Rocks crunched and churned under our tires, and I turned around to get a better look at Dylan. "So, if it's not haunted, then why the camera?"

Dylan's serious blue eyes met mine. And somethin' in them made me shudder. "I didn't say it wasn't haunted."

I turned back around in my seat and gazed out my window at the darkening sky. At the fresh greens of spring fading in the twilight.

"I think it is haunted," Dylan said, voice quiet but certain. "But I'm not after ghosts. I want to learn more about the tree itself. I'm hoping that pictures of the tree and whatever we experience will give us a better idea of what happened there. The school librarian has already agreed to help me publish the work if we find anything new."

"Yeah," Tanya said, acting way smarter than she was. "We have important questions to answer. Like why do leaves never grow on it? And why does snow never fall there?"

She had me there. Those were questions the good folks of Montgomery County had been asking for years. "Well, I don't see how you're gonna figure it all out when Old Joe and every other geezer who's ever gone to that tree has come up empty handed."

"Or dead." Hunter smiled, gunned the accelerator, and hit a pothole.

We all popped half out of our seats. Why did I put up with him? Maybe because he was a good kisser. Maybe his hot muscles. I don't know. I huffed and let my arms fall crisscross over my chest, still pissed that we weren't goin' to hang out at Mojo's like we usually did on Saturday night.

I peeked at Dylan and Tanya in the rearview mirror. "Dylan's smart," Tanya said and draped an arm over Dylan's shoulder. "Real smart. He's done the research. Has the equipment. We're bound to find somethin' new, right baby?" She cooed, which made Dylan blush and me want to vomit.

I shrugged and glared at Hunter who only laughed. "Lighten up, babe." His hand found its way back to my knee. "It'll be fun." His finger danced in a circle on my thigh. "Maybe when we're done we'll still have time to grab a burger or somethin' else," his voice dipped in that low, sexy way it does when he wants more than a burger.

Ugh. I shoved his hand away. "Let's just get there already."

A smile played on Hunter's lips.

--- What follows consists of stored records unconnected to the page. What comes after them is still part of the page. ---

(* ===== verification/StreamInv.v ===== *)
(** A stream or a client in use: what the program and the kernel may do with it,
    the invariant, and that the operations a client shares with a stream keep it.
    [StreamSafe] adds the connections and puts the steps together.

    [stream_sys] adds what the invariant talks about to the object: the handles
    and awaitables of the program and the completions still to come. *)

From S2P Require Import Prelude Uring Buffer BufferSpec BufferFlat Frame BufRing Executor.
From S2P Require Import Awaitable Duration Slots Stream StreamRecv.

Record stream_sys := StreamSys {
  ss_handles : nat; ss_awaiting : nat;
  n_cancel : nat; n_close : nat; n_shutdown : nat; n_send : nat; n_recv : nat;
  n_timeout : nat; n_timeout_cancel : nat; n_socket : nat; n_connect : nat }.
#[export] Instance eta_stream_sys : Eta stream_sys := λ y,
  StreamSys (ss_handles y) (ss_awaiting y) (n_cancel y) (n_close y) (n_shutdown y) (n_send y) (n_recv y)
    (n_timeout y) (n_timeout_cancel y) (n_socket y) (n_connect y).

Inductive stream_op :=
| So_copy | So_drop
| So_timeout (ts : kernel_timespec)
| So_set_buffer_group (bgid : Z)
| So_close (h : handle) | So_close_finish
| So_cancel (h : handle) | So_cancel_finish
| So_shutdown (how : Z) (h : handle) | So_shutdown_finish
| So_send (buf : list Z) (h : handle) | So_send_finish
| So_recv (h : handle) | So_recv_finish
| So_abandon | So_abandon_send        (** a waiting coroutine is destroyed *)
| So_tick (t : Z)
| So_cancel_cqe (res : Z) | So_close_cqe (res : Z) | So_shutdown_cqe (res : Z) | So_send_cqe (res : Z)
| So_timeout_cqe (res flags : Z) | So_timeout_cancel_cqe (res : Z)
| So_data_cqe (i : nat) (len : Z) (more : bool) | So_eof_cqe | So_error_cqe (res : Z)
(** what only a client has *)
| So_client_drop
| So_connect (addr : sockaddr) (h : handle) | So_connect_finish | So_abandon_connect
| So_socket_cqe (res : Z) | So_connect_cqe (res : Z).

Section Sys.
Context {R : Type} {HU : IoUring R} {HB : IoUringBufs R} {HS : UnorderedBegin} {HO : Others}.
Variable self : ptr.
#[local] Hint Extern 0 (AwaitableBase _ stream_impl) => exact (stream_awaitable_base self) : typeclass_instances.

Definition refs (y : stream_sys) : Z :=
  Z.of_nat (ss_handles y) + Z.of_nat (ss_awaiting y) + Z.of_nat (n_cancel y) + Z.of_nat (n_close y) +
  Z.of_nat (n_shutdown y) + Z.of_nat (n_send y) + Z.of_nat (n_recv y) + Z.of_nat (n_timeout y) +
  Z.of_nat (n_timeout_cancel y) + Z.of_nat (n_socket y) + Z.of_nat (n_connect y).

He knew he had me wrapped around his pinkie; otherwise I'd never have let him drag me out on this God-forsaken dirt road at night.

The Devil's Tree wasn't too far from town. Just a few miles down the old dirt road, then about fifty feet off the shoulder in an area that was called a state park, but looked like nothin' more than an abandoned field with scattered oaks.

Then I saw it. Comin' closer through the dark. The beams of Hunter's truck illuminated its skeletal limbs that stuck out at odd angles. And a length of chain link fence wrapped around its base. Maybe in an attempt to stop crazy folks from comin' out here to try and hack it down.

Hunter pulled to a stop, let the engine idle. We stared. There were a couple other oak trees nearby, but they had leaves. Not the Devil's Tree. Nope. Dead limbs, gnarly roots. Looked like somethin' straight out of a scary movie.

"Well, we're here." Hunter turned the key and the engine sputtered to a stop. He opened his door.

Silence. I closed my eyes. There were no cars. No houses in sight. If I listened closely, I could hear a few birds in the distance. The chatter of a squirrel.